## シェイクスピアのジョン王の周辺
執筆年代と初演
「ジョン王」の正確な執筆年代は不明ですが、一般的には1590年代後半と考えられています。これは、劇中の文体やテーマが、この時期の他のシェイクスピア作品と類似しているためです。記録に残る最古の公演は1598年で、フランシス・メレスの「ウィットの財宝」に記載されています。
史劇としての位置づけ
「ジョン王」は、シェイクスピアのイングランド史劇の一つに数えられます。これらの歴史劇は、リチャード2世からリチャード3世までの時代を年代順に描いたもので、「ジョン王」はこの流れの中に位置付けられます。ただし、「ヘンリー8世」を除いて、シェイクスピアの歴史劇に続編や前編の関係はありません。
史実との関係
「ジョン王」は史実に基づいていますが、シェイクスピアは劇的な効果を高めるために、歴史的な出来事を脚色したり、登場人物の性格を強調したりしています。例えば、劇中で重要な役割を果たすアーサー王子殺害の真相は、歴史的には定かではありません。
主要なテーマ
「ジョン王」では、正当な王権、権力と腐敗、個人の良心と政治的責任など、複雑なテーマが描かれています。また、戦争の悲惨さや、政治的策略の醜悪さなども、重要なテーマとして挙げられます。
登場人物
「ジョン王」には、個性的な登場人物が数多く登場します。
* **ジョン王:** イングランド王。王位継承の正当性に疑問符がつき、フランスとの戦争に敗北するなど、苦難の連続に直面する。

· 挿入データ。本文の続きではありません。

Lemma contains_true {V} k (m : VecMap V) : contains k m = true <-> k ∈ m.*1.
Proof. destruct (contains k m) eqn:Hc; [|apply contains_false in Hc; naive_solver]. split; [|done]. intros _. destruct (decide (k ∈ m.*1)) as [|Hn]; [done|]. apply contains_false in Hn. congruence. Qed.

Lemma capacity_votes_members c n cmt v id : capacity_votes c n cmt = Ok v -> id ∈ (inner cmt).*1 -> is_Some (pools c !! id).
Proof.
  unfold capacity_votes. intros Hv. match type of Hv with foldM ?f _ _ = _ => assert (forall l acc v, foldM f acc l = Ok v -> id ∈ l.*1 -> is_Some (pools c !! id)) as Hg end; [|by eapply Hg].
  clear. induction l as [|[k sh] l IH]; intros acc v Hf Hid; [by apply elem_of_nil in Hid|]. cbn [foldM] in Hf. apply bind_Ok in Hf as (acc1 & H1 & Hf).
  cbn in Hid. apply elem_of_cons in Hid as [->|Hid]; [|by eapply IH]. unfold get_pool in H1. apply bind_Ok in H1 as (p & Hp%expect_Ok & _). by eexists.
Qed.

Lemma voting_end_ok c now c' : contract_voting_end c now = Ok c' -> exists next, voting_ended c c' next.
Proof.
  intros Hv. unfold contract_voting_end in Hv. cbn [staking_inner with_pools] in Hv. apply bind_Ok in Hv as (s & Hs & Hv). apply bind_Ok in Hv as (next & Hn%expect_Ok & Hv).
  apply bind_Ok in Hv as (votes & Hvotes & Hv). apply bind_Ok in Hv as (cap & _ & [= <-]). exists next.
  pose proof (voting_end_shape _ _ _ Hs) as (He & Hc & Hnone & _). split; try done; [by eapply step_voting_end|].
  intros id Hin%contains_true. pose proof (capacity_votes_members _ _ _ _ id Hvotes Hin) as [p Hp]. cbn in Hp.
  pose proof (cleared_pools (staking_inner c) (pools c) id) as Hcl. rewrite Hp in Hcl. destruct Hcl as (q & -> & _). by eexists.
Qed.

(** ** Refinement *)

Lemma sync_done_ok c id e now c' : contract_epoch_sync_done c id e now = Ok c' -> staking_step (view c) (view c') /\
  (exists st, staking_inner c' = set_epoch_state st (staking_inner c)) /\ pools c' = pools c /\ staked_wals c' = staked_wals c /\
  slashing_candidates c' = slashing_candidates c.
Proof.
  intros Hs. unfold contract_epoch_sync_done in Hs. call_inv. match goal with H : epoch_sync_done _ _ _ _ = Ok _ |- _ => rename H into Hd end.
  split_and!; try done; [by eapply step_sync_done|]. unfold epoch_sync_done in Hd. cbn [staking_inner].
  apply bind_Ok in Hd as ([] & _ & Hd). apply bind_Ok in Hd as ([] & _ & Hd). apply bind_Ok in Hd as (sh & _ & Hd). apply bind_Ok in Hd as (s1 & Hs1 & [= <- <-]).
  destruct (epoch_state (staking_inner c)) eqn:Hst; call_inv; [by eexists| |];
    exists (epoch_state (staking_inner c)); by destruct (staking_inner c).
Qed.

Lemma on_pool_ok c id f c' paid : on_pool c id f = Ok (c', paid) -> exists p p', pools c !! id = Some p /\ f p = Ok p' /\ c' = with_pool id p' c /\ paid = 0.
Proof. unfold on_pool, get_pool. intros Ho. call_inv. eexists _, _. by split_and!. Qed.

(** A call leaves the state of the epochs alone, or is one of its steps. *)
Lemma contract_refines c paid c' : contract_step c paid c' -> rtc staking_step (view c) (view c').
Proof.
  intros [call _ He]. destruct call; cbn [staking_execute] in He;
    try (apply on_pool_ok in He as (? & ? & _ & _ & -> & _); apply rtc_refl).
  - unfold register_candidate in He. call_inv. apply rtc_refl.
  - unfold stake_with_pool in He. call_inv. apply rtc_once. by eapply (ac_step _ _ (update_active_set_ok _ _ _ _ ltac:(eassumption))).
  - unfold request_withdraw_stake in He. call_inv. apply rtc_once. by eapply (ac_step _ _ (update_active_set_ok _ _ _ _ ltac:(eassumption))).
  - unfold withdraw_stake in He. call_inv. apply rtc_once. by eapply (ac_step _ _ (update_active_set_ok _ _ _ _ ltac:(eassumption))).
  - call_inv. apply rtc_refl.
  - call_inv. apply rtc_refl.
  - call_inv. apply rtc_once. by eapply (ac_step _ _ (update_active_set_ok _ _ _ _ ltac:(eassumption))).
  - call_inv. apply rtc_refl.
  - unfold add_commission_to_pools in He. call_inv. apply rtc_refl.
  - unfold vote_for_slashing in He. call_inv. apply rtc_refl.
  - unfold execute_slashing, burn_commission in He. call_inv. apply rtc_refl.
  - call_inv. apply rtc_refl.
  - call_inv. match goal with H : contract_voting_end _ _ = Ok _ |- _ => apply voting_end_ok in H as (next & H) end. by apply rtc_once, (ve_step _ _ next).
  - call_inv. match goal with H : contract_initiate_epoch_change _ _ _ = Ok _ |- _ => apply epoch_change_ok in H as (next & H) end. by eapply rtc_once, ec_step.
  - call_inv. match goal with H : contract_epoch_sync_done _ _ _ _ = Ok _ |- _ => apply sync_done_ok in H as [H _] end. by apply rtc_once.
Qed.

(** ** Conservation of WAL *)

Definition funds (p : StakingPool) : Z := rewards_pool p + commission p.
Definition holdings (c : StakingContract) : Z := msum principal (staked_wals c) + msum funds (pools c).

Section conservation.
Implicit Types (p : StakingPool) (c : StakingContract).

Lemma advance_funds p r wctx p' : pool_advance_epoch p r wctx = Ok p' -> funds p' = funds p + r.
Proof.
  unfold pool_advance_epoch, add_commission, process_pending_stake, funds. intros Ha. call_inv. pool_simpl. lia.
Qed.

Lemma withdraw_rewards_funds p sw cur nxt wctx p' r : withdraw_rewards p sw cur nxt wctx = Ok (p', r) ->
  rewards_pool p' = rewards_pool p /\ commission p' = commission p.
Proof.
  unfold withdraw_rewards. intros Hw. destruct (negb cur && negb nxt && is_staked sw); [destruct (wctx_epoch wctx <? sw_activation_epoch sw)|]; call_inv; done.
Qed.

Lemma withdraw_funds p sw cur nxt wctx p' wal : pool_withdraw_stake p sw cur nxt wctx = Ok (p', wal) -> funds p' + wal = funds p + principal sw.
Proof.
  unfold pool_withdraw_stake, funds. intros Hw. call_inv. match goal with H : (if ?e then _ else _) = Ok _ |- _ => destruct e; call_inv end; [by pool_simpl|].
  match goal with H : withdraw_rewards _ _ _ _ _ = Ok _ |- _ => apply withdraw_rewards_funds in H as [Hr Hc] end.
  pool_simpl. rewrite Hr, Hc. lia.
Qed.

Lemma stake_funds p v wctx p' sw : pool_stake p v wctx = Ok (p', sw) -> funds p' = funds p /\ principal sw = v.
Proof. unfold pool_stake, mint. intros Hs. by call_inv. Qed.

Lemma request_funds p sw cur nxt wctx p' sw' : pool_request_withdraw_stake p sw cur nxt wctx = Ok (p', sw') -> funds p' = funds p /\ principal sw' = principal sw.
Proof.
  unfold pool_request_withdraw_stake, sw_set_withdrawing. intros Hr. call_inv.
  destruct (sw_activation_epoch sw =? _); call_inv; done.
Qed.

* **アーサー王子:** ジョンの甥で、王位継承権を持つ少年。その純粋さゆえに、権力闘争の犠牲となる。
* **フィリップ・ザ・バスタード:** リチャード1世の庶子。持ち前の機転と勇気で頭角を現し、複雑な立場でジョン王に仕える。
* **コンスタンス:** アーサー王子の母。息子の王位を強く望み、そのためにあらゆる手段を尽くそうとする。
劇中の有名な場面
「ジョン王」には、文学史に名を刻む印象的な場面がいくつかあります。
* **アーサー王子の殺害:** 権力に目がくらんだジョン王が、無垢な少年であるアーサー王子を殺害するように命じる場面は、権力の腐敗を象徴する悲劇的なシーンとして知られています。
* **フィリップ・ザ・バスタードの独白:** 戦争の無益さと人間の愚かさを痛感したバスタードが、有名な「Commodity, the bias of the world」の独白を述べる場面は、人間の欲望と道徳の葛藤を浮き彫りにする重要なシーンです。
後世への影響
「ジョン王」は、シェイクスピアの四大悲劇と比べると上演機会は少ないものの、その力強いテーマと登場人物造形は、後世の文学や演劇に大きな影響を与えてきました。特に、権力と道徳のジレンマ、戦争の悲惨さといった普遍的なテーマは、現代社会においてもなお重要な意味を持ち続けています。